1.3 “Delivery” has the meaning given to it in Incoterms 2020.
1.4 “Dispute” means any dispute, controversy or claim (contractual or non-contractual) arising out of or in connection with the Contract or its subject matter, including any question regarding its formation, existence, validity, enforceability, interpretation, breach or termination.
1.5 “Force Majeure” means events or circumstances beyond the reasonable control of the claiming party, which are not due to the fault, negligence or breach of the Contract by such party and cannot reasonably be avoided; including: (i) acts or restraints by governments or public authorities; (ii) war, revolution, riot or civil commotion; (iii) strikes, lock-outs or other industrial action; (iv) blockage or embargo; (v) damage caused by explosion, fire, corrosion, ionising radiation, radioactive contamination, flood, natural disaster, epidemic, pandemic, or malicious act; (vi) raw material shortages; and (vii) any such circumstances affecting the Supplier’s affiliates or its suppliers.
1.6 “Incoterms 2020” means the International Rules for the Interpretation of Trade Terms published by the International Chamber of Commerce, which came into force on 01 January 2020.
1.7 "Intellectual Property Rights" means patents, rights to apply for patents, rights to inventions, copyrights and all applications and registration of such, trademarks, trade names, business names, service marks and domain names, rights in get-up, goodwill, schematics, industrial models, inventions, know-how, trade secrets, background and foreground rights, computer software programs and the right to sue for passing off, rights in designs, database rights, rights to use, and protect the confidentiality of confidential information, and all other intangible proprietary information in each case whether registered, patentable or protectable and including all applications and rights to apply for and be granted, renewals or extensions of, and rights to claim priority from, such rights and all similar or equivalent rights or forms of protection which subsist or will subsist now or in the future in any part of the world.
1.8 “Products” means the goods specified in any confirmation order incorporated into a Contract.
1.9 “Supplier” has the meaning given to it in article 2.1.
1.10 “ToS” has the meaning given to it in article 3.3.
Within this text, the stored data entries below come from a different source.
(** The [char_val] of eight bits, least significant first: only [V1] counts. *)
Fixpoint char_of_bits (bs : list V) (mask : Z) : Z :=
  match bs with
  | [] => 0
  | b :: bs' => Z.lor (if V_eqb b V1 then mask else 0) (char_of_bits bs' (2 * mask))
  end.

(** The [n] bytes of a bit string, least significant first. *)
Fixpoint chars_of_bits (n : nat) (bs : list V) : list Z :=
  match n with
  | O => []
  | S n' => char_of_bits (take 8 bs) 1 :: chars_of_bits n' (drop 8 bs)
  end.

(** [snprintf(tmp, sizeof tmp, "\\%03o", c)]. *)
Definition octal_escape (c : Z) : list Z :=
  [ch_backslash; ch_0 + c / 64; ch_0 + (c / 8) mod 8; ch_0 + c mod 8].

Definition escape_char (c : Z) : list Z :=
  if (c =? ch_quote) || (c =? ch_backslash) then octal_escape c
  else if is_print c then [c] else octal_escape c.

Definition as_string (v : verinum) : option (list Z) :=
  if (len v mod 8 =? 0)%nat then
    Some (concat (map escape_char (rev (chars_of_bits (len v / 8) (bits_ v)))))
  else None.

(** * Width adjustment *)

(** The padding bit of [pad_to_width] and [cast_to_width]. *)
Definition pad_bit (that : verinum) (top : V) : V :=
  let pad := top in
  let pad := if V_eqb pad V1 && negb (has_sign that) && negb (is_single that) then V0 else pad in
  if has_len that && negb (has_sign that) && negb (is_single that) then
    if V_eqb pad Vx || V_eqb pad Vz then V0 else pad
  else pad.

Definition pad_to_width (that : verinum) (width : nat) : option verinum :=
  if (width <=? len that)%nat then Some that else
  if (len that =? 0)%nat then
    Some (set_has_sign (has_sign that) (verinum_fill V0 width (has_len that)))
  else
    top ← top_bit (bits_ that);
    let pad := pad_bit that top in
    let val := verinum_of_bits (bits_ that ++ replicate (width - len that) pad) (has_len that) in
    let val := set_has_sign (has_sign that) val in
    if is_string that && (width mod 8 =? 0)%nat then
      s ← as_string val; verinum_of_string s
    else Some val.

Definition cast_to_width (that : verinum) (width : nat) : option verinum :=
  if has_len that && (len that =? width)%nat then Some that else
  if (width <=? len that)%nat then verinum_copy that width else
  if (len that =? 0)%nat then
    Some (set_has_sign (has_sign that) (verinum_fill V0 width true))
  else
    top ← top_bit (bits_ that);
    let pad := pad_bit that top in
    let val := verinum_of_bits (bits_ that ++ replicate (width - len that) pad) true in
    Some (set_has_sign (has_sign that) val).

(** [while ((top > 0) && (get(top) == b)) top -= 1]. *)
Fixpoint scan_down (bs : list V) (b : V) (top : nat) : nat :=
  match top with
  | O => O
  | S t => if V_eqb (nth top bs Vx) b then scan_down bs b t else top
  end.

(** [verinum::signed_trim], on a number with at least one bit. *)
Definition signed_trim (v : verinum) : option verinum :=
  sign ← top_bit (bits_ v);
  let tlen := scan_down (bits_ v) sign (len v - 1) in
  let tlen := if negb (V_eqb (bit v tlen) sign) then (tlen + 1)%nat else tlen in
  let tlen := (tlen + 1)%nat in
  if (tlen <? len v)%nat then Some (set_bits (take tlen (bits_ v)) v) else Some v.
2. ORDERS and CONFIRMATION ORDERS
2.1 The customer (“Customer”) shall place orders to Ammega Italia S.p.A. (“Supplier”) in writing, by e-mail or website or EDI and, if possible, it shall indicate the Product codes as indicated in the general catalogue of the Supplier, available at https://megadynegroup.com/en/resources.
2.2 Once an order has been accepted by the Supplier (through the notification by email to the Customer of the confirmation order) it can no longer be cancelled or amended – except in case of specific agreement with the Supplier. The quantity of items produced according to Customer’s drawings can vary (upwards or downwards) by 5% with respect to the ordered quantity; invoices will be adjusted accordingly.
2.3 For the sake of clarity, technical specifications, performances, and other elements provided in catalogues, brochures, advertising material or other documentation of the Supplier are indicative and do not bind the Supplier unless such specifications, performances or other elements are expressly provided in the Contract. The Supplier reserves the right to modify technical specifications, performances and other elements provided in the above documentation at any moment, without anyobligation to replace, totally or partially, the Products purchased by the Customer or to reimburse, totally or partially, the latter for any cost borne in relation thereto.

3. PURCHASE & SALE
3.1 Within the period described in article 3.5, the Supplier shall sell, and the Customer shall buy the Products, in accordance with the terms of the Contract.
3.2 While each shipment is not a separate sale and purchase agreement, the terms of the Contract apply to each shipment.
3.3 These terms of sale (“ToS”) apply to the sale of Products to the Customer by the Supplier.
3.4 Only these ToS are binding on the Customer and Supplier in relation to the sale and purchase of Products. For the sake of clarity, the Supplier shall not be bound to any terms and conditions of the Customer.
3.5 The Contract shall be valid from the date stated at the beginning of it until either the date indicated in the Contract or in any case until the parties have discharged their obligations under it.

4. PRICES AND PAYMENT
4.1 Prices are included in the order confirmation. The Supplier has the right to modify the prices, even after the notification of the order confirmation to the Customer, if changes in market and production conditions make it necessary.
4.2 Prices are in Euro, and do not include packaging, transportation costs, insurance costs, custom duties, VAT or other taxes and charges (such as foreign bank charges).
4.3 Payment terms shall be agreed in advance with the Supplier’s sales office, by telegraphic remittance of funds to a bank account nominated by the Supplier. Unless authorized by the Supplier’s Sales Department, rounding offs or deductions from the amounts due are not allowed. The Customer's payment obligations under the Contract will be discharged only when full invoice value is credited to the Supplier's bank account.
4.4 Unpaid cash orders and delayed payments determine expenses and delay interests charged to the Customer in the limits foreseen by the Italian law. Foreign bank charges related to payments are at Customer’s expenses.
4.5 The Customer shall not set-off or withhold payment of any amount payable to the Supplier under the Contract, for any reason.

5. TITLE & RISK
5.1 Legal title in a shipment of Products passes from the Supplier to the Customer only upon the Supplier’s receipt of payment for that shipment. Until title passes, the Customer holds the value of the Products in trust for the Supplier.
5.2 Transfer of risk in each shipment of Products passes from the Supplier to the Customer upon Delivery of the Products to the Customer, or the courier, without prejudice to the carrier’s liability by virtue of article 1693 of the Italian civil code.

6. DELIVERY TERMS
6.1 Delivery terms are indicated by the Supplier, in the Contract. Delivery terms may vary in case of manufacturing problems or in the event of Force Majeure, without affecting the validity of the order.
6.3 Delivery terms agreed between the Parties shall be indicative for the Supplier. Partial shipments of theProducts and deliveries before the agreed date are accepted by the Customer.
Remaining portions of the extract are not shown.